> **RECORDS FOR THIS TASK**
····················

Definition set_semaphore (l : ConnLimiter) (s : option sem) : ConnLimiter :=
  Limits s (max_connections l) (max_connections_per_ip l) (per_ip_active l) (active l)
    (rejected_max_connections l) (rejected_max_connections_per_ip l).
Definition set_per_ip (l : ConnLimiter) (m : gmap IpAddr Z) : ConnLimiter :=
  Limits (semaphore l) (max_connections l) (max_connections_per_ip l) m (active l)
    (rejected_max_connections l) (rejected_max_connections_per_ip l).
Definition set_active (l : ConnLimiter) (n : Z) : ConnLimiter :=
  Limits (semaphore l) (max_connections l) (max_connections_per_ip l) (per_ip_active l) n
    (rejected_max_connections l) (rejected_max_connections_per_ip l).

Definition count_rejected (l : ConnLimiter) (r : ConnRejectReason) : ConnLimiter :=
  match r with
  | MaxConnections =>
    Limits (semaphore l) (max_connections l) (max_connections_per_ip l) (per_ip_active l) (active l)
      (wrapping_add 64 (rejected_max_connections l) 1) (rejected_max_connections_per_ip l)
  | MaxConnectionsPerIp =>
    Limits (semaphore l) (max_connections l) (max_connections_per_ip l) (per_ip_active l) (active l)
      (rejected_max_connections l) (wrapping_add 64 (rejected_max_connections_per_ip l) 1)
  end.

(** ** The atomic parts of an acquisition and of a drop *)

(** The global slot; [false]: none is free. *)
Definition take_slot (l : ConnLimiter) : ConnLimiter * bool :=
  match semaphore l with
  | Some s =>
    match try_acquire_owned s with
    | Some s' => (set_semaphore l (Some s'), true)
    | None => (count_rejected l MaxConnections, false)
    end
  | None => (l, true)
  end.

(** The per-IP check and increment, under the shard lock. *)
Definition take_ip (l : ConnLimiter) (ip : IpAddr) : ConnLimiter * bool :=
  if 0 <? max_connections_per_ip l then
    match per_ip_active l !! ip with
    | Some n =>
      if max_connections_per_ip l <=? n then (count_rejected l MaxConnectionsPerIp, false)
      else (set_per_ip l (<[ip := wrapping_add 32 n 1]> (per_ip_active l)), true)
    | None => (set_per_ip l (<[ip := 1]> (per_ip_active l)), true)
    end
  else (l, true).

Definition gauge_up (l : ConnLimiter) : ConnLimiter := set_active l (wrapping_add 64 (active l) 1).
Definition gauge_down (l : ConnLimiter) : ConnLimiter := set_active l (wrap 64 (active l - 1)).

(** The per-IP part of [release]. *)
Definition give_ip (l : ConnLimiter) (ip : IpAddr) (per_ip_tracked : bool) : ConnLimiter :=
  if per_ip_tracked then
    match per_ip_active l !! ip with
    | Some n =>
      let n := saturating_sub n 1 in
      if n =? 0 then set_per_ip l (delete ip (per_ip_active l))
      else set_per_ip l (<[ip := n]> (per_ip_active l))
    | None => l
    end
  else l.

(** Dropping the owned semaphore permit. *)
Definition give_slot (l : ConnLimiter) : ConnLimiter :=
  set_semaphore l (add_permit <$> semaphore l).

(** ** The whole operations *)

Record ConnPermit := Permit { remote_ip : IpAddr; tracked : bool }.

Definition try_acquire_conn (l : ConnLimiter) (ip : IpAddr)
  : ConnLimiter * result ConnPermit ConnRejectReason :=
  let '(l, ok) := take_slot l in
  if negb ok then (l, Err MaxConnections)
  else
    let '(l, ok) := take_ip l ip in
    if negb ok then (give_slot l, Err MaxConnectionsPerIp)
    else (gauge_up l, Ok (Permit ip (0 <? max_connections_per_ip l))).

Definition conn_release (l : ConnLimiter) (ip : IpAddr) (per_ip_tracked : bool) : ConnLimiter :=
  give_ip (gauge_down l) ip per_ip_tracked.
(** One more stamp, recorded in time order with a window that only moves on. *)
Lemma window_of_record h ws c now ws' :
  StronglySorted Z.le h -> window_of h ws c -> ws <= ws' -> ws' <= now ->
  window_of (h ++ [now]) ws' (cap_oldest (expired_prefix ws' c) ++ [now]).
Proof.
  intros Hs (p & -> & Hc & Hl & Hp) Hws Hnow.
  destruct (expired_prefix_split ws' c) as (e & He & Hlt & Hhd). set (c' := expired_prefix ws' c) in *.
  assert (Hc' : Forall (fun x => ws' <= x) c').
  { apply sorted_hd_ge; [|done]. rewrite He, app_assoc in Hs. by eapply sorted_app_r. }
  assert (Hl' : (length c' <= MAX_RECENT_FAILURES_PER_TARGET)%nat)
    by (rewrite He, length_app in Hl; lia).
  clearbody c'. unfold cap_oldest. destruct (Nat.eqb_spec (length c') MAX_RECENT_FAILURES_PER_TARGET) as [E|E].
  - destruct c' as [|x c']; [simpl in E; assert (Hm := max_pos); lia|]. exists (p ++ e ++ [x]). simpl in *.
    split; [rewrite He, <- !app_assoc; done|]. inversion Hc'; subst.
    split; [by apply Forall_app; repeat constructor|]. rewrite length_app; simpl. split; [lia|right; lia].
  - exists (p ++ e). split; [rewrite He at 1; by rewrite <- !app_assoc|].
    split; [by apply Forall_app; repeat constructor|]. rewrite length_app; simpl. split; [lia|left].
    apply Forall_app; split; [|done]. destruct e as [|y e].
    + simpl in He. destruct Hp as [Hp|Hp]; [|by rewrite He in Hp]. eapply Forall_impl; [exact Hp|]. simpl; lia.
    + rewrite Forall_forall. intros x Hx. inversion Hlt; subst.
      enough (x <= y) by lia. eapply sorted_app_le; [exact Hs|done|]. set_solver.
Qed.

····················

Your reply should hold only the lines from the first line of the records through the one with "Definition set_per_ip (l", reproduced word for word.

> **RESULT FOR THIS EXERCISE**
Definition set_semaphore (l : ConnLimiter) (s : option sem) : ConnLimiter :=
  Limits s (max_connections l) (max_connections_per_ip l) (per_ip_active l) (active l)
    (rejected_max_connections l) (rejected_max_connections_per_ip l).
Definition set_per_ip (l : ConnLimiter) (m : gmap IpAddr Z) : ConnLimiter :=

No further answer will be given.